Путь, пройденный Ш. Марджани в Казани, был очень нелегок во всех отношениях, не исключая личной жизни, осложненной дрязгами провинциального города, где всеми делами, касающимися татарской общины, правил один из самых влиятельных богачей Ибрагим Юнусов, известный во всей губернии как Узун Ибрай (Длинный Ибрай). Он был в близких отношениях с представителями царской власти в Петербурге. Без его санкционирования ни одно начинание, ни одно мероприятие, связанное с жизнью татарской общины, не претворялось в жизнь. Являясь практически полновластным хозяином татарской общины в Казани, Ибрагим Юнусов любил играть роль мецената и стремился окружить себя талантливыми людьми. Назначение Ш. Марджани настоятелем 1-й Казанской мечети и главным преподавателем медресе при ней было осуществлено с его одобрения. Однако гордый и независимый Ш. Марджани, считающий образованность и ум выше богатства, не подчиняется причудам этого самодура, решительно пресекает его вмешательства в учебные дела. Ш. Марджани очень скоро убеждается в беспочвенности своих надежд на реализацию при существующем строе принципов справедливой организации учебного процесса, которые он вынашивал еще в Бухаре и которые ему были дороги. Не желая поступиться ими, ученый встал в резкую оппозицию к правящей элите, во главе которой был вышеуказанный Ибрагим Юнусов, представлявший интересы феодально-клерикальной верхушки Казани. В результате он под различными предлогами был два раза (в 1854 и 1874 гг.) лишен должности.

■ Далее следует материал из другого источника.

(** [self.possible_squares[new_square] = vector] on the object behind [r]. *)
Definition cache_square (h : Heap) (r : PRef) (s : Square) (v : MovementVector) : Heap :=
  list_update h (ref_addr r)
    (fun g => mkGamePiece (_uuid g) (piece g) (square g)
                (dict_set Square_eqb s v (possible_squares g))).

(** [GamePiece.move] *)
Definition GamePiece_move (h : Heap) (r : PRef) (s : Square) : Heap :=
  list_update h (ref_addr r)
    (fun g => mkGamePiece (_uuid g) (Piece_move (piece g)) s []).

(* ------------------------------------------------------------------ *)
(** ** board.py: KingLocations, CheckVectors, BoardState *)

Record KingLocations : Type := mkKings { white : Square; black : Square }.

Definition KingLocations_get (k : KingLocations) (c : Color) : Square :=
  match c with WHITE => white k | BLACK => black k end.

(** [KingLocations.move].  [move.start not in self._locations.values()]
    compares the two squares with [move.start] by [==], the second one only
    when the first differs; the two conditional expressions compare again. *)
Definition KingLocations_move (k : KingLocations) (m : Move) : result KingLocations :=
  match Square_eq (white k) (start m) with
  | inl e => raise e
  | inr is_white =>
      match (if is_white then ok true else Square_eq (black k) (start m)) with
      | inl e => raise e
      | inr false => ok k
      | inr true =>
          match Square_eq (white k) (start m) with
          | inl e => raise e
          | inr w =>
              match Square_eq (black k) (start m) with
              | inl e => raise e
              | inr bl => ok (mkKings (if w then end_ m else white k)
                                      (if bl then end_ m else black k))
              end
          end
      end
  end.

(** A [CheckVectors] object is its list [vectors] of paths. *)
Definition CheckVectors : Type := list (list Square).

(** No walk from a square of the board along a non-zero direction needs more
    iterations than this; a walk that runs out of them is reported as
    [Diverges] (for a vector with a zero direction and no maximal distance
    the source loops for ever; pieces.py has no such vector). *)
Definition board_fuel : nat := 9.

Характеризуя личность Ш. Марджани, следует отметить присущие ему высокие гражданские качества. Как гуманист он постоянно стремился помочь человеку труда. В этом он видел и основную цель науки. Ш. Марджани отличался беззаветной преданностью науке, безоговорочно принося в жертву ей личное. Ученому были свойственны также непоколебимая стойкость идеалов, верность избранному пути и высокая принципиальность. Последние качества он высоко ценил у других, например, у Курсави. Для него превыше всего были истина и справедливость и чуждо угодничество в любых его проявлениях. На замечания отца о необходимости придерживаться мнения большинства, чтобы не нажить себе врагов и неприятностей, Ш. Марджани отвечал: "Большинство" имеется и на "суконном" (так называлось местечко в Казани, где располагался суконный рынок. - М. Ю.), но превыше всего истина, честность и благородство".
Многочисленные воспоминания современников позволяют представить Ш. Маржани со стороны, так сказать, чисто человеческой. Эта была натура прямая, с избытком наделенная самыми притягательными качествами.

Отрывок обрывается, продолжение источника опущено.